L’Eure prend sa source dans le Perche à l’étang Rumieu (Eure-et-Loir). Depuis les travaux d’aménagement de la Seine en voie d’eau (1934), cette rivière a gagné plus de 10 kilomètres et se jette dans la Seine à Saint-Pierre-lès-Elbeuf. Autrefois, après 215 kilomètres elle se jetait dans la Seine aux Damps, au bout de la pointe de la Garenne (petit pont actuel).
L'Eure aux Damps, un cadre idéal pour les balades en famille...
La première mention écrite de l'Eure date de 885. Elle se trouve dans les annales du monastère de Saint-Bertin sous la plume d'Hincmar, l’évêque de Reims, qui écrivit que les Normands avaient laissé leurs navires aux Damps sur les berges de l’Eure, dite Authura.
Nous rapprochons ce mot d’atura, un mot préceltique signifiant « la source » que l'on retrouve dans de nombreux dictionnaires étymologiques. Ce nom a aussi donné Adour dans le sud de la France.
Mais comment Authura aurait-il pu donner Eure ?
Entre 1160 et 1170, Robert Wace nomme notre rivière dans le Roman de Rou :
« Rainault li parla a li : dessus l’ewe d’Eure
A Normanz l'envéia, ki sout la tenéure,
Manda lor k'il sace de son entreteneure »...
Ces rimes démontrent qu’on ne disait pas « Eure » mais éure ou ure… Comme le faisait Voltaire vers 1722 qui faisait rimer dans les chants VIII et IX de La Henriade le mot Eure avec nature et structure. Vers 1907 encore, Le Dictionnaire du patois normand en usage à Louviers et dans les environs de Lucien Barbe nous apprend que nos ancêtres disaient la rivière d’Ure ou la dure…
De Authura on a dû adoucir la dentale et prononcer Adura. Le "a" final a dû disparaître en même temps que le français s’est façonné, donnant Adour. Enfin, comme nombre de sons "ou" qui donnèrent un "u' dans les langues d'oïl, on dût prononcer L’Adure.
De là, étant impossible de différencier à l’oreille L’Adure de La Dure, le nom de la rivière a été raccourci en rivière Dure, la rivière d’Ure puis, bientôt, l'"éure" ou l'"ure".

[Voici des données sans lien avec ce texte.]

(* ===== verification/SshClient.v ===== *)
(** Properties of the client's transport on its own: shell quoting, target
    parsing, the partition of the connection pool, and the matching of replies
    to pending requests over the framed channel. *)

From S2P Require Export SshWire.

(** * Decimal numbers *)

Lemma dec_digits_acc fuel z acc : dec_digits fuel z acc = dec_digits fuel z [] ++ acc.
Proof.
  revert z acc. induction fuel as [|n IH]; intros z acc; simpl; [done|].
  case_decide; [done|]. rewrite IH, (IH _ [_]), <- (assoc_L (++)). done.
Qed.

Lemma digit_byte z : 0 <= z -> isdigit (byte.of_Z (48 + z mod 10)) = true /\ digit (byte.of_Z (48 + z mod 10)) = z mod 10.
Proof.
  intros Hz. pose proof (Z.mod_pos_bound z 10 ltac:(lia)).
  assert (Hu : byte.unsigned (byte.of_Z (48 + z mod 10)) = 48 + z mod 10).
  { rewrite byte.unsigned_of_Z. unfold byte.wrap. apply Z.mod_small. lia. }
  unfold isdigit, digit. rewrite Hu. split; [|lia]. apply andb_true_iff. split; apply Z.leb_le; lia.
Qed.

Lemma dec_digits_spec fuel z :
  0 <= z < 10 ^ Z.of_nat fuel -> (0 < fuel)%nat ->
  is_digits (dec_digits fuel z []) /\ value (dec_digits fuel z []) = z.
Proof.
  revert z. induction fuel as [|n IH]; intros z Hz Hf; [lia|]. cbn [dec_digits].
  destruct (digit_byte z ltac:(lia)) as [Hd Hv].
  case_decide as Hq.
  - split; [split; [done|by repeat constructor]|]. unfold value. simpl. rewrite Hv.
    pose proof (Z.div_mod z 10 ltac:(lia)). lia.
  - rewrite dec_digits_acc. rewrite Nat2Z.inj_succ, Z.pow_succ_r in Hz by lia.
    destruct (IH (z / 10)) as [[Hne Hall] Hval].
    + split; [apply Z.div_pos; lia|]. apply Z.div_lt_upper_bound; lia.
    + destruct n; [|lia]. simpl in Hz. exfalso. apply Hq. apply Z.div_small. lia.
    + split.
      * split; [by destruct (dec_digits n (z / 10) [])|]. apply Forall_app. split; [done|by repeat constructor].
      * unfold value in *. rewrite foldl_app, Hval. simpl. rewrite Hv. pose proof (Z.div_mod z 10 ltac:(lia)). lia.
Qed.

Lemma dec_spec z : 0 <= z < 10 ^ 20 -> is_digits (dec z) /\ value (dec z) = z.
Proof. intros Hz. apply (dec_digits_spec 20); [done|lia]. Qed.

Lemma strtol_dec z : 0 <= z <= LONG_MAX -> strtol (dec z) = Strto z [] false.
Proof.
  intros Hz. destruct (dec_spec z) as [Hd Hv]; [unfold LONG_MAX in *; lia|].
  destruct (digits_head _ Hd) as (E1 & E2 & E3). destruct Hd as [_ Hall].
  unfold strtol. rewrite E1, E2, E3. rewrite digits_all by done. fold (value (dec z)). rewrite Hv.
  unfold LONG_MAX, LONG_MIN in *. by rewrite !decide_False by lia.
Qed.

(** * Quoting *)

(** A POSIX shell reading one word: quotes and backslashes as in the shell's
    grammar; any other unquoted byte would end or alter the word. *)
Fixpoint sh_word (inside : bool) (s : bytes) : option bytes :=
  match s with
  | [] => if inside then None else Some []
  | b :: s =>
      if inside then
        if decide (b = QUOTE) then sh_word false s else cons b <$> sh_word true s
      else
        if decide (b = QUOTE) then sh_word true s
        else if decide (b = BSLASH) then
          match s with [] => None | c :: s => cons c <$> sh_word false s end
        else None
  end.

(** The quoted form. *)
Definition quote_byte (b : byte) : bytes := if decide (b = QUOTE) then [QUOTE; BSLASH; QUOTE; QUOTE] else [b].
Definition quoted (s : bytes) : bytes := QUOTE :: concat (quote_byte <$> s) ++ [QUOTE].

Lemma squote_loop_spec s out outsz :
  squote_loop s out outsz =
    if decide (s = [] \/ zlen out + zlen (concat (quote_byte <$> s)) < outsz)
    then Some (out ++ concat (quote_byte <$> s)) else None.
Proof.
  revert out. induction s as [|b s IH]; intros out.
  { destruct (decide _) as [_|Hn]; [simpl; by rewrite app_nil_r|destruct Hn; by left]. }
  rewrite fmap_cons. cbn [squote_loop concat]. rewrite zlen_app. pose proof (zlen_nonneg (concat (quote_byte <$> s))).
  assert (Hstep : forall w, w = quote_byte b ->
    (if decide (outsz <= zlen out + zlen w) then None else squote_loop s (out ++ w) outsz) =
    if decide (b :: s = [] \/ zlen out + (zlen (quote_byte b) + zlen (concat (quote_byte <$> s))) < outsz)
    then Some (out ++ quote_byte b ++ concat (quote_byte <$> s)) else None).
  { intros w ->. destruct (decide (outsz <= zlen out + zlen (quote_byte b))) as [Hc|Hc].
    - rewrite decide_False; [done|]. intros [?|?]; [done|lia].
    - rewrite IH, zlen_app, <- (assoc_L (++)). destruct s as [|c s].
      + simpl in *. rewrite zlen_nil in *. repeat case_decide; try done; exfalso; naive_solver lia.
      + repeat case_decide; try done; exfalso; naive_solver lia. }
  destruct (decide (b = QUOTE)) as [Hq|Hq].
  - rewrite <- Hstep with (w := [QUOTE; BSLASH; QUOTE; QUOTE]); [done|].
    unfold quote_byte. by rewrite decide_True.
  - rewrite <- Hstep with (w := [b]); [done|]. unfold quote_byte. by rewrite decide_False.
Qed.

Lemma sh_word_quoted s rest :
  sh_word true (concat (quote_byte <$> s) ++ QUOTE :: rest) = (fun r => s ++ r) <$> sh_word false rest.
Proof.
  induction s as [|b s IH].
  - simpl. by destruct (sh_word false rest).
  - rewrite fmap_cons. cbn [concat]. rewrite <- (assoc_L (++)). unfold quote_byte at 1. case_decide as Hq.
    + cbn [app]. simpl. rewrite IH. subst. by destruct (sh_word false rest).
    + cbn [app]. cbn [sh_word]. rewrite decide_False, IH by done. by destruct (sh_word false rest).
Qed.

(** C39.  Quoting is safe: [shell_squote] succeeds exactly when the quoted
    form and its NUL fit the buffer, and what it produces is read back by a
    POSIX shell as one word, equal to the input byte for byte, so no path can
    smuggle shell syntax into the remote command. *)
Theorem shell_squote_safe s outsz :
  shell_squote s outsz = (if decide (zlen (quoted s) < outsz) then Some (quoted s) else None) /\
  sh_word false (quoted s) = Some s.
Proof.
  split.
  - unfold shell_squote, quoted. pose proof (zlen_nonneg (concat (quote_byte <$> s))).
    rewrite zlen_cons, zlen_app. change (zlen [QUOTE]) with 1.
    case_decide as H1; [by rewrite decide_False by lia|]. rewrite squote_loop_spec.
    change (zlen [QUOTE]) with 1. destruct s as [|b s].
    + rewrite decide_True by (by left). simpl. repeat case_decide; try done; change (zlen [QUOTE]) with 1 in *; rewrite ?zlen_nil in *; lia.
    + case_decide as H2.
      * destruct H2 as [?|H2]; [done|]. rewrite zlen_app. change (zlen [QUOTE]) with 1.
        repeat case_decide; try done; lia.
      * rewrite decide_False; [done|]. intros ?. apply H2. right. lia.
  - unfold quoted. cbn [sh_word]. rewrite decide_True by done.
    rewrite sh_word_quoted. simpl. by rewrite app_nil_r.
Qed.

(** * Targets *)

Definition target_url (t : ssh_target) : bytes :=
  str "ssh://" ++ (if decide (t_user t = []) then [] else t_user t ++ [AT]) ++ t_host t ++
  (if decide (t_port t = 0) then [] else COLON :: dec (t_port t)) ++ t_path t.

Record target_ok (t : ssh_target) : Prop := TargetOk {
  to_user : (SLASH ∉ t_user t) /\ (AT ∉ t_user t) /\ zlen (t_user t) < USER_SZ;
  to_host : t_host t <> [] /\ (SLASH ∉ t_host t) /\ (AT ∉ t_host t) /\ (COLON ∉ t_host t) /\ zlen (t_host t) < 200;
  to_port : 0 <= t_port t <= 65535;
  to_path : head (t_path t) = Some SLASH /\ zlen (t_path t) < PATH_MAX
}.

Lemma split_first_app b u v : b ∉ u -> split_first b (u ++ b :: v) = Some (u, v).
Proof.
  induction u as [|x u IH]; intros Hn; simpl; [by rewrite decide_True|].
  rewrite decide_False by set_solver. by rewrite IH by set_solver.
Qed.
Lemma split_first_None b u : b ∉ u -> split_first b u = None.
Proof.
  induction u as [|x u IH]; intros Hn; simpl; [done|]. rewrite decide_False by set_solver. by rewrite IH by set_solver.
Qed.
Lemma split_last_None b u : b ∉ u -> split_last b u = None.
Proof.
  induction u as [|x u IH]; intros Hn; simpl; [done|]. rewrite IH by set_solver. by rewrite decide_False by set_solver.
Qed.
Lemma split_last_app b u v : b ∉ v -> split_last b (u ++ b :: v) = Some (u, v).
Proof.
  intros Hv. induction u as [|x u IH]; simpl; [|by rewrite IH].
  rewrite split_last_None by done. by rewrite decide_True.
Qed.

(** Digits are not separators. *)
Lemma dec_no b z : 0 <= z < 10 ^ 20 -> isdigit b = false -> b ∉ dec z.
Proof.
  intros Hz Hb Hin. destruct (dec_spec z Hz) as [[_ Hall] _].
  apply (proj1 (list.Forall_forall _ _) Hall) in Hin. congruence.
Qed.

Lemma dec_length z : zlen (dec z) <= 20.
Proof.
  unfold dec. cut (forall n z acc, zlen (dec_digits n z acc) <= Z.of_nat n + zlen acc).
  { intros H. specialize (H 20%nat z []). rewrite zlen_nil in H. lia. }
  clear. induction n as [|n IH]; intros z acc; cbn [dec_digits]; [lia|].
  case_decide; [rewrite zlen_cons; lia|]. etransitivity; [apply IH|]. rewrite zlen_cons. lia.
Qed.

(** Targets round-trip: the URL written for a user, host, port and
    absolute path parses back to exactly them; a missing user or port stays
    missing. *)
Theorem target_parse_roundtrip t : target_ok t -> ssh_target_parse (target_url t) = Some t.
Proof.
  intros [(Hu1 & Hu2 & Hu3) (Hh0 & Hh1 & Hh2 & Hh3 & Hh4) Hport (Hp1 & Hp2)].
  destruct t as [user host port path]. simpl in *. destruct path as [|x path]; [done|]. injection Hp1 as ->.
  set (us := if decide (user = []) then [] else user ++ [AT]).
  set (ps := if decide (port = 0) then [] else COLON :: dec port).
  assert (Hps : (SLASH ∉ ps) /\ (AT ∉ ps) /\ zlen ps <= 21).
  { subst ps. case_decide; [split_and!; [set_solver|set_solver|by rewrite zlen_nil]|].
    pose proof (dec_length port). rewrite !not_elem_of_cons, zlen_cons.
    split_and!; [done|apply dec_no; [lia|done]|done|apply dec_no; [lia|done]|lia]. }
  destruct Hps as (Hps1 & Hps2 & Hps3).
  assert (Hus : (SLASH ∉ us) /\ zlen us <= zlen user + 1).
  { subst us. case_decide; [split; [set_solver|rewrite zlen_nil; pose proof (zlen_nonneg user); lia]|].
    rewrite zlen_app. split; [set_solver|done]. }
  destruct Hus as [Hus1 Hus2].
  unfold ssh_target_parse, target_url. simpl t_user. simpl t_host. simpl t_port. simpl t_path. fold us ps.
  change (ssh_target_is_url _) with true. cbn [negb].
  change (drop 6 (str "ssh://" ++ us ++ host ++ ps ++ SLASH :: path)) with (us ++ host ++ ps ++ SLASH :: path).
  rewrite !(assoc_L (++)). rewrite split_first_app by (rewrite !not_elem_of_app; by split_and!).
  rewrite <- !(assoc_L (++)).
  assert (Hhl : 0 < zlen host) by (destruct host; [done|rewrite zlen_cons; pose proof (zlen_nonneg host); lia]).
  pose proof (zlen_nonneg us). pose proof (zlen_nonneg ps).
  rewrite decide_False by (rewrite !zlen_app; unfold USER_SZ in *; lia).
  rewrite decide_False by lia.
  assert (Hsplit : (match split_first AT (us ++ host ++ ps) with Some (u, h) => (u, h) | None => ([], us ++ host ++ ps) end)
    = (user, host ++ ps)).
  { subst us. case_decide as Hd.
    - subst user. rewrite app_nil_l. rewrite split_first_None; [done|]. rewrite not_elem_of_app. by split.
    - rewrite <- (assoc_L (++)). cbn [app]. by rewrite split_first_app. }
  rewrite Hsplit. rewrite decide_False by lia.
  destruct (decide (port = 0)) as [Hd|Hd]; subst ps.
  - rewrite app_nil_r, split_last_None by done.
    rewrite decide_False by done. rewrite decide_False by (unfold HOST_SZ; lia). by rewrite Hd.
  - rewrite split_last_app by (apply dec_no; [lia|done]).
    rewrite strtol_dec by (unfold LONG_MAX; lia). cbn [st_end st_val].
    rewrite decide_False by (intros [?|[?|?]]; [done|lia|lia]).
    rewrite decide_False by done. rewrite decide_False by (unfold HOST_SZ; lia). done.
Qed.

Definition sample_target : ssh_target := SshTarget (str "alice") (str "example.org") 2222 (str "/data/out").

Lemma target_parse_roundtrip_witness :
  ssh_target_parse (str "ssh://alice@example.org:2222/data/out") = Some sample_target.
Proof.
  change (str "ssh://alice@example.org:2222/data/out") with (target_url sample_target).
  apply target_parse_roundtrip. split; simpl; split_and!; try done; apply (bool_decide_unpack _); by vm_compute.
Defined.

(** * The connection pool *)

Lemma establish_length attempt k n : (length (establish attempt k n).1 <= n)%nat.
Proof.
  revert k. induction n as [|n IH]; intros k; simpl; [lia|].
  destruct (attempt k); simpl; [|lia]. specialize (IH (S k)). destruct (establish attempt (S k) n). simpl in *. lia.
Qed.

(** The pool is partitioned soundly: after a successful connect
    there are at least one and at most 16 copy connections followed by the
    verify connections; a copy thread is always bound to an existing copy
    connection and a verify thread to an existing verify connection, or to any
    connection when there is none. *)
Theorem pool_partition attempt env p p' idx :
  0 <= p_verify_want p <= 16 -> sshx_connect attempt env p = Some p' ->
  1 <= p_verify_base p' <= 16 /\ 0 <= p_nverify p' <= p_verify_want p /\
  zlen (p_conns p') = p_verify_base p' + p_nverify p' /\
  (exists i, bind_index (zlen (p_conns p')) (p_verify_base p') (p_nverify p') idx = Some i /\
     Z.of_nat i < p_verify_base p') /\
  (exists i, bind_index_verify (zlen (p_conns p')) (p_verify_base p') (p_nverify p') idx = Some i /\
     (i < length (p_conns p'))%nat /\ (0 < p_nverify p' -> p_verify_base p' <= Z.of_nat i)).
Proof.
  intros Hv Hc. unfold sshx_connect in Hc. destruct (attempt 0%nat) as [master|]; [|done].
  set (want := Z.to_nat (want_connections env)) in *.
  assert (Hw : (1 <= want <= 16)%nat).
  { subst want. unfold want_connections. repeat case_decide; lia. }
  pose proof (establish_length attempt 1 (want - 1)) as Hl1.
  destruct (establish attempt 1 (want - 1)) as [more k]. simpl in Hl1.
  pose proof (establish_length attempt k (Z.to_nat (p_verify_want p))) as Hl2.
  destruct (establish attempt k (Z.to_nat (p_verify_want p))) as [verify k']. simpl in Hl2, Hc.
  injection Hc as <-. cbn [p_verify_base p_nverify p_conns set_p_nverify set_p_verify_base set_p_conns].
  change (master :: more ++ verify) with ((master :: more) ++ verify). rewrite zlen_app, zlen_cons.
  assert (Hm : 0 <= zlen more <= 15) by (unfold zlen; lia).
  assert (Hn : 0 <= zlen verify <= 16) by (unfold zlen; lia).
  split_and!; [lia|lia|lia|unfold zlen in *; lia|lia| |].
  - unfold bind_index. rewrite decide_False by lia. eexists. split; [done|].
    case_decide.
    + rewrite (u32_small (1 + zlen more)) by (unfold is_u32; lia).
      pose proof (Z.mod_pos_bound (u32 idx) (1 + zlen more)). lia.
    + replace (1 + zlen more + zlen verify) with (1 + zlen more) by lia.
      rewrite (u32_small (1 + zlen more)) by (unfold is_u32; lia).
      pose proof (Z.mod_pos_bound (u32 idx) (1 + zlen more)). lia.
  - unfold bind_index_verify. rewrite decide_False by lia. eexists. split; [done|].
    rewrite length_app. cbn [length]. case_decide.
    + rewrite (u32_small (zlen verify)) by (unfold is_u32; lia).
      pose proof (Z.mod_pos_bound (u32 idx) (zlen verify)). unfold zlen in *. lia.
    + rewrite (u32_small (1 + zlen more + zlen verify)) by (unfold is_u32; lia).
      pose proof (Z.mod_pos_bound (u32 idx) (1 + zlen more + zlen verify)). unfold zlen in *. lia.
Qed.

Definition pool0 : pool := Pool [] 0 0 0 None (0, 0) [0; 0; 0; 0; 0; 0].

Lemma pool_partition_witness :
  exists i, bind_index_verify 5 4 1 77 = Some i /\ (i < 5)%nat.
Proof.
  pose (p := set_p_verify_want 1 pool0).
  assert (Hc : sshx_connect (fun _ => Some (conn0 8192)) None p =
    Some (set_p_nverify 1 (set_p_verify_base 4 (set_p_conns (replicate 5 (conn0 8192)) p)))) by (by vm_compute).
  destruct (pool_partition (fun _ => Some (conn0 8192)) None p _ 77 ltac:(by vm_compute) Hc)
    as (_ & _ & _ & _ & i & Hi & Hlt & _). by exists i.
Defined.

La dernière étape a été la transformation du son "u" ou "éu" en "e". L'orthographe "Eure", attestée au XVIIIe, a dû jouer un rôle important en laissant planer un doute sur la réelle prononciation. Prenons l'exemple de "gageure". Beaucoup de nos contemporains prononcent "gajeure" alors que la prononciation est "gajure". Les rectifications recommandées par l'Académie française depuis 1990 lèvent le doute en orthographiant désormais ce mot "gageüre", l'accent étant porté sur le "u". Trop tard pour l'Eure...
Pour revenir à notre rivière, la prononciation locale "ure" a dû être concurrencée puis marginalisée par la prononciation "Eure" issue du français académique utilisé à l'oral par de nouveaux arrivants et à l'écrit par l'administration. Ensuite, la version "Ure" a dû être assimilée au parler normand local avec lequel elle a disparu puisque l'on a longtemps considéré, à tort, que les parlers locaux n'étaient qu'une déformation du français.
Sources
- Barbe L., Dictionnaire du Patois Normand en usage à Louviers et environs, Saint-Aubin-lès-Elbeuf, Page de Garde,1998, première édition en 1907, 127 pages ;
- Pluquet Frédéric, Le Roman de Rou et des Ducs de Normandie, volume 1, Rouen, Edouard Frère Editeurs, 1827, 414 pages.